**Aim of the exercise**
A single total is needed, the number of lines of this listing that contain the string "Hclosed".

**Exercise data**
(* ===== verification/Shutdown.v ===== *)
(** * The inactivity shutdown ([shutdown.py])

    A timer restarted by every request; when it runs out, the process closes what
    it holds and signals itself to stop. *)
From S2P Require Import Prelude PyStr Decimal Effects RiskTypes Exceptions Idempotency Config AuditEntry World AuditLog.

(** The module's globals; [sh_timer] is when the running timer fires. *)
Record state := mkState { sh_start_time : time; sh_last_activity : time; sh_timer : option time }.
Definition state0 : state := mkState 0 0 None.

(** [int(x)] of a float *)
Definition int_of_Q (x : Q) : Z := Z.quot (Qnum x) (Zpos (Qden x)).

Definition mark_started (now : time) (st : state) : state := mkState now now (sh_timer st).
Definition reset_timer (timeout : Z) (now : time) (st : state) : state :=
  mkState (sh_start_time st) now (Some (now + inject_Z timeout)%Q).
Definition uptime (now : time) (st : state) : Z := int_of_Q (now - sh_start_time st)%Q.
Definition seconds_remaining (timeout : Z) (now : time) (st : state) : Z :=
  Z.max 0 (int_of_Q (inject_Z timeout - (now - sh_last_activity st))%Q).

(** [TronClient.destroy]: the client itself is not part of the state. *)
Definition destroy_client (t : tron_state) : tron_state :=
  mkTron false (energy_price t) (energy_price_fetched_at t).

(** [_on_timeout], up to the signal: the client is dropped, the idempotency store
    and the audit file are closed.  [close] is the store's. *)
Definition on_timeout {S : Type} (E : Env) (close : fate exn -> S -> S) : M (World S) exn unit :=
  do! modify (fun w => set_tron (destroy_client (w_tron w)) w) in
  let! fc := ext (fun n => Ret (env_sql E n)) in
  do! modify (fun w => set_idem (close fc (w_idem w)) w) in
  close_audit_file E.

(** The in-memory store's [close] does nothing. *)
Definition close_memory (_ : fate exn) (s : Memory.store) : Memory.store := s.

(** ** A process that receives requests at the given times

    A request resets the timer on arrival; at its deadline the process stops.
    The times of the requests it served, and when it stops. *)
Fixpoint serve (timeout : Z) (arrivals : list time) (st : state) : list time * option time :=
  match arrivals with
  | [] => ([], sh_timer st)
  | t :: arrivals' =>
      match sh_timer st with
      | Some deadline =>
          if Qle_bool deadline t then ([], Some deadline)
          else let '(l, d) := serve timeout arrivals' (reset_timer timeout t st) in (t :: l, d)
      | None => let '(l, d) := serve timeout arrivals' (reset_timer timeout t st) in (t :: l, d)
      end
  end.

(** Each time is less than [timeout] after the one before it. *)
Fixpoint spaced (timeout : Z) (from : time) (l : list time) : Prop :=
  match l with
  | [] => True
  | t :: l => (t < from + inject_Z timeout)%Q /\ spaced timeout t l
  end.

Lemma serve_spec timeout arrivals : forall from st,
  sh_timer st = Some (from + inject_Z timeout)%Q ->
  exists served rest, arrivals = (served ++ rest)%list /\
    serve timeout arrivals st = (served, Some (List.last served from + inject_Z timeout)%Q) /\
    spaced timeout from served /\
    (forall t rest', rest = t :: rest' -> List.last served from + inject_Z timeout <= t)%Q.
Proof.
  induction arrivals as [|t arrivals IH]; intros from st Hst.
  { exists [], []. simpl. by rewrite Hst. }
  simpl. rewrite Hst. destruct (Qle_bool _ t) eqn:Hle.
  - apply Qle_bool_iff in Hle. exists [], (t :: arrivals). split_and!; try done. by intros ? ? [= <- _].
  - apply Qle_bool_nle in Hle.
    destruct (IH t (reset_timer timeout t st) eq_refl) as (served & rest & -> & Hs & Hsp & Hr).
    rewrite Hs. exists (t :: served), rest. split_and!; try done.
    + by rewrite (last_cons_ne served t from).
    + rewrite (last_cons_ne served t from). exact Hr.
Qed.

Lemma int_of_Q_le x n : (x <= inject_Z n)%Q -> (0 <= n)%Z -> (int_of_Q x <= n)%Z.
Proof.
  destruct x as [a b]. unfold int_of_Q, Qle, inject_Z; simpl. intros H Hn.
  destruct (Z.le_gt_cases 0 a).
  - rewrite Z.quot_div_nonneg by lia. apply Z.div_le_upper_bound; lia.
  - transitivity 0%Z; [|done]. rewrite <- (Z.opp_involutive a), Z.quot_opp_l by lia.
    pose proof (Z.quot_pos (- a) (Zpos b)). lia.
Qed.

Lemma on_timeout_store {S : Type} (E : Env) (close : fate exn -> S -> S) (w : World S) :
  exists fc, w_idem (snd (on_timeout E close w)) = close fc (w_idem w).
Proof.
  exists (env_sql E (w_tick w)). unfold on_timeout.
  match goal with |- context [close_audit_file E] => idtac end.
  set (w1 := set_idem (close (env_sql E (w_tick w)) (w_idem w))
               (set_tick (Datatypes.S (w_tick w)) (set_tron (destroy_client (w_tron w)) w))).
  change (w_idem (snd (close_audit_file E w1)) = w_idem w1).
  apply (frame_close_audit_file E w1).
Qed.

(** C28: the process stops exactly [SHUTDOWN_TIMEOUT] seconds after the arrival of
    the last request it served.  The requests it serves are those that arrive, one
    after the other, before the timer runs out; the first one left over came too
    late; and while the timer runs the seconds shown as remaining never exceed the
    timeout nor go below zero. *)
Theorem idle_shutdown (timeout : Z) (started : time) (arrivals : list time) (st : state)
    (Ht : (0 <= timeout)%Z) :
  exists served rest, arrivals = (served ++ rest)%list /\
    serve timeout arrivals (reset_timer timeout started st) =
      (served, Some (List.last served started + inject_Z timeout)%Q) /\
    spaced timeout started served /\
    (forall t rest', rest = t :: rest' -> List.last served started + inject_Z timeout <= t)%Q /\
    (forall now, (sh_last_activity st <= now)%Q -> (0 <= seconds_remaining timeout now st <= timeout)%Z).
Proof.
  destruct (serve_spec timeout arrivals started (reset_timer timeout started st) eq_refl)
    as (served & rest & H1 & H2 & H3 & H4).
  exists served, rest. split_and!; try done. intros now Hn. split; [apply Z.le_max_l|].
  apply Z.max_lub; [done|]. apply int_of_Q_le; [lra | done].
Qed.

Lemma idle_shutdown_witness :
  serve 600 [10; 500; 1200]%Q (reset_timer 600 0 state0) = ([10; 500]%Q, Some (500 + 600)%Q) /\
  spaced 600 0 [10; 500]%Q.
Proof.
  destruct (idle_shutdown 600 0 [10; 500; 1200]%Q state0 ltac:(lia)) as (served & rest & H & Hs & Hsp & _).
  vm_compute in Hs. injection Hs as <-. split; [reflexivity | exact Hsp].
Defined.

(** A shutdown in the middle of a payout does not lose the key.  When the timer
    fires between a broadcast and the store's [commit], the commit and the release
    that follows it both raise and change nothing on disk, and the next process
    finds the key unresolved: its [reserve] raises instead of broadcasting again.
    (The client gets an error for a transfer that was broadcast.) *)
Theorem shutdown_keeps_key (E : Env) (w : World Sqlite.store) (key txid pid : string) (now now' : time)
    (r : Sqlite.row) :
  let s := w_idem w in
  Sqlite.conn s = true -> Sqlite.view s !! key = Some r -> Sqlite.disk s !! key = Some r ->
  Sqlite.r_status r = Sqlite.PENDING_ -> bad_txid txid = false ->
  let s1 := w_idem (snd (on_timeout E Sqlite.close w)) in
  (forall fx fc, Sqlite.commit fx fc now key txid s1 = (Raise EAssertion, s1)) /\
  (forall fx fc, Sqlite.release fx fc key s1 = (Raise EAssertion, s1)) /\
  forall n s2, Sqlite.open_store pid Fine Fine now' (Sqlite.disk s1) = (Ret n, s2) ->
    reserve 1 [] Fine Fine now' key s2 =
      Some (Raise (EUnresolvedIdempotency key (Sqlite.r_created_at r)), s2).
Proof.
  intros s Hc Hv Hd Hp Ht s1.
  assert (Hs1 : exists fc, s1 = Sqlite.close fc s) by apply on_timeout_store.
  destruct Hs1 as [fc Hs1]. unfold Sqlite.close in Hs1. rewrite Hc in Hs1.
  assert (Hclosed : Sqlite.conn s1 = false) by by rewrite Hs1.
  assert (Hdisk : Sqlite.disk s1 !! key = Some r) by (rewrite Hs1; destruct fc; simpl; done).
  split_and!.
  - intros fx fc'. unfold Sqlite.commit. by rewrite Ht, Hclosed.
  - intros fx fc'. unfold Sqlite.release. by rewrite Hclosed.
  - intros n s2 [= _ <-]. unfold reserve. simpl. unfold Sqlite.reserve_pass, Sqlite.fetch_row; simpl.
    rewrite lookup_fmap, Hdisk. simpl. unfold Sqlite.promote. rewrite Hp. reflexivity.
Qed.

**Solution to this exercise**
3